Find every line in the records below that contains "PSeq", and copy it.
Data supplied START
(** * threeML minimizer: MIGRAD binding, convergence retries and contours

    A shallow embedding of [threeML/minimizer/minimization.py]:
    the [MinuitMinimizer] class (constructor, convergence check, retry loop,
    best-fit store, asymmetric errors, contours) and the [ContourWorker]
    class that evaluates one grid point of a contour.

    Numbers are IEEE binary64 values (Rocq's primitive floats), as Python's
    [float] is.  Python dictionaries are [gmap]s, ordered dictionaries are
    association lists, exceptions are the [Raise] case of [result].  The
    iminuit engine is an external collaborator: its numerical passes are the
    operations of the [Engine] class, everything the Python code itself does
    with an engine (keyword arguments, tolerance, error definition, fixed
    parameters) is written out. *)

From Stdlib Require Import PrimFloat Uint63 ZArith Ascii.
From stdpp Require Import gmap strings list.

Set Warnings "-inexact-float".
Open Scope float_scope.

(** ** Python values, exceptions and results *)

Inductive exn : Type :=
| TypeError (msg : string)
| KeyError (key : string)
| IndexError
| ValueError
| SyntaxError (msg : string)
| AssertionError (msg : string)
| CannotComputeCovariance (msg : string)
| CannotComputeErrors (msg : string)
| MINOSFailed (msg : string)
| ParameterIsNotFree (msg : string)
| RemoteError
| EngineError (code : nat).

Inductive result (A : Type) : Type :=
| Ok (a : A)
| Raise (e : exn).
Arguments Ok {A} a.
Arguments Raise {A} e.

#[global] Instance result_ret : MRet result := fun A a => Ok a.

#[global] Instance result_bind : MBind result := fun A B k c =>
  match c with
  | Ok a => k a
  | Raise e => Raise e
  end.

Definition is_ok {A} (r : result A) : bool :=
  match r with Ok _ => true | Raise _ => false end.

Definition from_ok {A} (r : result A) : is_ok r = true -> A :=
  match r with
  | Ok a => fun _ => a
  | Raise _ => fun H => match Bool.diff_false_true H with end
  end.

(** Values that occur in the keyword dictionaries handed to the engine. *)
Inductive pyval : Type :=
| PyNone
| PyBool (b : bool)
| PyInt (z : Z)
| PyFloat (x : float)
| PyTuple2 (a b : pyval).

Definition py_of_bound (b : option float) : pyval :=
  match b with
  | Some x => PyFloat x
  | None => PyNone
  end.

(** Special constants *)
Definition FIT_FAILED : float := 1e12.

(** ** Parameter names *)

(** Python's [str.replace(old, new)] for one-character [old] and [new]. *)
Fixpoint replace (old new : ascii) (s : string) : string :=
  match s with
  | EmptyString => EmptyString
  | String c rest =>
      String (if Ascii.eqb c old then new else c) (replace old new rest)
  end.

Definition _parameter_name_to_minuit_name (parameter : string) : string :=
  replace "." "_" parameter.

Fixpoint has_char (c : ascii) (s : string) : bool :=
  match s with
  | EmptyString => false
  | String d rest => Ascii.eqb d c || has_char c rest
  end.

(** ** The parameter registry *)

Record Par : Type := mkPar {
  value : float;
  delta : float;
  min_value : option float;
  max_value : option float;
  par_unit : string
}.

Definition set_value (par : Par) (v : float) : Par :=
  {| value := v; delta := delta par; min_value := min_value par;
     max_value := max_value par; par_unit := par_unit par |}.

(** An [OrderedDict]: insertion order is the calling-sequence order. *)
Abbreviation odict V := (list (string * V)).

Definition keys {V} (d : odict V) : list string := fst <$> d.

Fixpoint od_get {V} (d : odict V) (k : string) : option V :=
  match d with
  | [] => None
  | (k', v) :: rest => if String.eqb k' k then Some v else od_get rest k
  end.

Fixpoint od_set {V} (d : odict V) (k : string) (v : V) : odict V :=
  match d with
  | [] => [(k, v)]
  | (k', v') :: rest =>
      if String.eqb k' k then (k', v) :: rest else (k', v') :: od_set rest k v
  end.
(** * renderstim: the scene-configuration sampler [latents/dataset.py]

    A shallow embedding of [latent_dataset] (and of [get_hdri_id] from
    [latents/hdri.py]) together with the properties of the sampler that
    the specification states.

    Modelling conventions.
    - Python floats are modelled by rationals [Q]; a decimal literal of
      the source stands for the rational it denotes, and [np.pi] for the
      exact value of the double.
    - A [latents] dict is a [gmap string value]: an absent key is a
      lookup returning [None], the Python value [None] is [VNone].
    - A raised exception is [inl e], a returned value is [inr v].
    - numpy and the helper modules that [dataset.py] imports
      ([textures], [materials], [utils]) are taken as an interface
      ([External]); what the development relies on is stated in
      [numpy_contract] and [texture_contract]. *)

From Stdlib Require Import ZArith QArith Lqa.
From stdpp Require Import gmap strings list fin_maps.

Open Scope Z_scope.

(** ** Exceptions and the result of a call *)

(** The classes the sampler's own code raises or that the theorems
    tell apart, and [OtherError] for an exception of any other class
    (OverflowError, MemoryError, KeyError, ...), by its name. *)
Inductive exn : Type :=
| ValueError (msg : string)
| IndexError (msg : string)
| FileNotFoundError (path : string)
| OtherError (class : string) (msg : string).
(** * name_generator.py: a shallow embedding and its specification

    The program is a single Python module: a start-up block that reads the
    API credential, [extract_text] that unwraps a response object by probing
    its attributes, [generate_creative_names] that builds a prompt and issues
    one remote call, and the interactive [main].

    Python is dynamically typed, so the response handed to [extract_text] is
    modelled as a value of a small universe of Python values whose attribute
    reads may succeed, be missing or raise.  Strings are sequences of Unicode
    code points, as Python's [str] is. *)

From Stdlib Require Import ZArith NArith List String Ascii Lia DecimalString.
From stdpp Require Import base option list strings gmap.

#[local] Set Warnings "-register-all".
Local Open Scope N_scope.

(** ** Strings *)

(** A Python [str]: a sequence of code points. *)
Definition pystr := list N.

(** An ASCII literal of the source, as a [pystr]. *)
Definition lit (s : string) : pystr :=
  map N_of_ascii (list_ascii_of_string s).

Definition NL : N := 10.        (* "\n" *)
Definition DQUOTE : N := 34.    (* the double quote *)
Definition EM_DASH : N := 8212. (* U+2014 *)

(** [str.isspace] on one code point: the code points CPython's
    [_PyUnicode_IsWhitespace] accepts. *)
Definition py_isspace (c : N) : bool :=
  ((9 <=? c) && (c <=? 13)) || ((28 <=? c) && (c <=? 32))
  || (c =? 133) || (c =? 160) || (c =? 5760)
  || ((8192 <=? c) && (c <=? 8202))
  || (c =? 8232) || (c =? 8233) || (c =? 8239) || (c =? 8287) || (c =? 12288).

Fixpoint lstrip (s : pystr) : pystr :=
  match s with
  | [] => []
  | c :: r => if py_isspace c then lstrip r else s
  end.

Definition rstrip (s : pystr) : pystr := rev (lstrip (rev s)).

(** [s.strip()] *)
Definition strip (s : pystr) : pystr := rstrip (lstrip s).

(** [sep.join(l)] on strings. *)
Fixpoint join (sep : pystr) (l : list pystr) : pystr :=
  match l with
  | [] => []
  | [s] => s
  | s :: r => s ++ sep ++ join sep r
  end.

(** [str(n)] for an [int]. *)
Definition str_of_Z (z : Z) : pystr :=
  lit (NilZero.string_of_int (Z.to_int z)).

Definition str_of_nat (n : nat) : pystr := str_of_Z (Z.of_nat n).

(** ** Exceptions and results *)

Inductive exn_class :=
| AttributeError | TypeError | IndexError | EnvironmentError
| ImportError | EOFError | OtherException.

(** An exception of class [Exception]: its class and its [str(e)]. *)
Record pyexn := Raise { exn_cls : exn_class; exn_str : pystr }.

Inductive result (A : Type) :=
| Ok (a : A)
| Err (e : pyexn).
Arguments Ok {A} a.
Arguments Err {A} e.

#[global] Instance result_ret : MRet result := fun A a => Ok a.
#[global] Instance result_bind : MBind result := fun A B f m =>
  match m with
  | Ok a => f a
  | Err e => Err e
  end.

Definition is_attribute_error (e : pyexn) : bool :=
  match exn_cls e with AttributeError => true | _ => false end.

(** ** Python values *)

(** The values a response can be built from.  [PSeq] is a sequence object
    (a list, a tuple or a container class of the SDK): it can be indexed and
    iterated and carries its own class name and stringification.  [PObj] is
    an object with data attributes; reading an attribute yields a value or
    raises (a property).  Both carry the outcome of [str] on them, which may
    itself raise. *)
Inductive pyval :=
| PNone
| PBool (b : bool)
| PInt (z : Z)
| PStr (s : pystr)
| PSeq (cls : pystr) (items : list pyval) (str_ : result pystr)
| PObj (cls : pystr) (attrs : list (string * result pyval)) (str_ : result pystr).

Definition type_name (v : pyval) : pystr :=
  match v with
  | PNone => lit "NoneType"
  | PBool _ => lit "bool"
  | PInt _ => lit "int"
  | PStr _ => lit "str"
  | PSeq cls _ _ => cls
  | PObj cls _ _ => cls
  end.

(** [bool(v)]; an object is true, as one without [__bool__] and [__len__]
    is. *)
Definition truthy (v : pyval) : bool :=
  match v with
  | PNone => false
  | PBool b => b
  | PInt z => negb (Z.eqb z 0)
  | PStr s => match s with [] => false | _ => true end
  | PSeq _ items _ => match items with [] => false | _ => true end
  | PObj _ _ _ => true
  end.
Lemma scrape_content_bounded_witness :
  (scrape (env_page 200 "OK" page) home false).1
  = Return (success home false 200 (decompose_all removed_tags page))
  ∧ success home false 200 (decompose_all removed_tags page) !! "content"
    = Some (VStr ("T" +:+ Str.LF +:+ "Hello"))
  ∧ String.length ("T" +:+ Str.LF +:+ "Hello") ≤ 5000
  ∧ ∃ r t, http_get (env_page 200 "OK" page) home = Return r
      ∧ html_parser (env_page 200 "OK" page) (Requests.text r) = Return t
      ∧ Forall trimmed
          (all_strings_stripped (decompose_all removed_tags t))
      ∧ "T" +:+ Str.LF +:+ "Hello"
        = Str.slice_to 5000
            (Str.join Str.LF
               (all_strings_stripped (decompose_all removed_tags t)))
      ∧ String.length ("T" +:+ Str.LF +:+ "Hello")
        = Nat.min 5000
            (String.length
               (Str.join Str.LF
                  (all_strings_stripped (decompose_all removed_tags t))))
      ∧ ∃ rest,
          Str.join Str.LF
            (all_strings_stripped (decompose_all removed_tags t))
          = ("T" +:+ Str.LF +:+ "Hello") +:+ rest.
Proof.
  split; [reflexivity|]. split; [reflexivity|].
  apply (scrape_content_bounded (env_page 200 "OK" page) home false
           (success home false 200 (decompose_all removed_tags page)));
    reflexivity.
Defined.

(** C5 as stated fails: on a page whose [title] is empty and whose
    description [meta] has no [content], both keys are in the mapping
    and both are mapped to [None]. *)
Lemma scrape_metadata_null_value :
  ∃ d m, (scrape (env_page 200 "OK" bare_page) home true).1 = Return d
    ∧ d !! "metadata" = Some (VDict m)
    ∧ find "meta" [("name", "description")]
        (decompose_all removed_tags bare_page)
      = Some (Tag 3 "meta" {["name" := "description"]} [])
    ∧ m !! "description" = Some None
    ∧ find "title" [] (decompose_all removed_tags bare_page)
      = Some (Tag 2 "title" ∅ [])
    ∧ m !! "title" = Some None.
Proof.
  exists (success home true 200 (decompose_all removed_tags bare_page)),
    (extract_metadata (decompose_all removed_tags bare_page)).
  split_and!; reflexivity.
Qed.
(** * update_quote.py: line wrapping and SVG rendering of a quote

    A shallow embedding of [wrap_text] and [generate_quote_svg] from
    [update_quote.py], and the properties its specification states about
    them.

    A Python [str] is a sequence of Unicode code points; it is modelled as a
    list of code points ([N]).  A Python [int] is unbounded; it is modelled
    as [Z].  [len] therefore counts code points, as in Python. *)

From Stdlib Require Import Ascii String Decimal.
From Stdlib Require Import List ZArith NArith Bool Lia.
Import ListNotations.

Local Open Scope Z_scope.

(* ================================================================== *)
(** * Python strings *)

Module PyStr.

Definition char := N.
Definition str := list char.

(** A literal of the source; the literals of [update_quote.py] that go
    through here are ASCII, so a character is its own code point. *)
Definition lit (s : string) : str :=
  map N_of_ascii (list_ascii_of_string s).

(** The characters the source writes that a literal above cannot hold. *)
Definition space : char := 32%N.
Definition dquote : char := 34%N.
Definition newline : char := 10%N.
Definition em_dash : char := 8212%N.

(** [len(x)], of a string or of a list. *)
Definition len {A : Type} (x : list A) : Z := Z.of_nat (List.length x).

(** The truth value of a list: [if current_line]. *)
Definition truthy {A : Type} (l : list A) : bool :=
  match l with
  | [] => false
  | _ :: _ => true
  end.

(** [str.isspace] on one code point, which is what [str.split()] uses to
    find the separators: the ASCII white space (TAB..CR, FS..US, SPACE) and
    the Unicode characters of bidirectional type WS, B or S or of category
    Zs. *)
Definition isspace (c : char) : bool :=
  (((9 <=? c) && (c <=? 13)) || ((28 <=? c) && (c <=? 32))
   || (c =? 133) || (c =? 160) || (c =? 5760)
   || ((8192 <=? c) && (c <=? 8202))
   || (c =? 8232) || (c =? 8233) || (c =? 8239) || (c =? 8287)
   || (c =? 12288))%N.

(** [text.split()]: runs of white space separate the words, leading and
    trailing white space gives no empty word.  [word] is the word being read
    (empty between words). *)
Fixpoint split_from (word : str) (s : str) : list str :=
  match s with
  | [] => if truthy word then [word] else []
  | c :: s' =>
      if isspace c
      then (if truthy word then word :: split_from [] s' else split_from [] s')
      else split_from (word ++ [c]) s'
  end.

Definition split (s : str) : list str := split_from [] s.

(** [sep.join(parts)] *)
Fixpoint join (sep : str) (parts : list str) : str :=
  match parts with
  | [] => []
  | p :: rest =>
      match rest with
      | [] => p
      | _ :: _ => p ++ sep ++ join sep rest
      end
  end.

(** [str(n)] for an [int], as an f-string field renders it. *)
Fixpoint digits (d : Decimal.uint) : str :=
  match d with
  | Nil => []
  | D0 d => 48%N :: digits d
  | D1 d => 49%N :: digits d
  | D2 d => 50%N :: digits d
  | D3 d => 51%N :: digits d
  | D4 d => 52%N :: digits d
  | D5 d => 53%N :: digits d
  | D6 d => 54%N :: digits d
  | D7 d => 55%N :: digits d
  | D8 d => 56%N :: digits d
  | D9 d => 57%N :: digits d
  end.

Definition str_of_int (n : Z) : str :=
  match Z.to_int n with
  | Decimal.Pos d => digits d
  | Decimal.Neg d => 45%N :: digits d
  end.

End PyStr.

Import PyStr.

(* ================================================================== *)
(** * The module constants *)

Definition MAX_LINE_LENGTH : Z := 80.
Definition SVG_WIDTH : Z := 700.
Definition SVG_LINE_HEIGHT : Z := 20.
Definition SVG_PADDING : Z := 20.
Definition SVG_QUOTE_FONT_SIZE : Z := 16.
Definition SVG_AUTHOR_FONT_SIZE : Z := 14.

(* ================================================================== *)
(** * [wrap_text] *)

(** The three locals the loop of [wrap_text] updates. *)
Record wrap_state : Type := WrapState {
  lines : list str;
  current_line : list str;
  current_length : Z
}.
Data supplied END
» Answer to this problem:
(** The values a response can be built from.  [PSeq] is a sequence object
| PSeq (cls : pystr) (items : list pyval) (str_ : result pystr)
  | PSeq cls _ _ => cls
  | PSeq _ items _ => match items with [] => false | _ => true end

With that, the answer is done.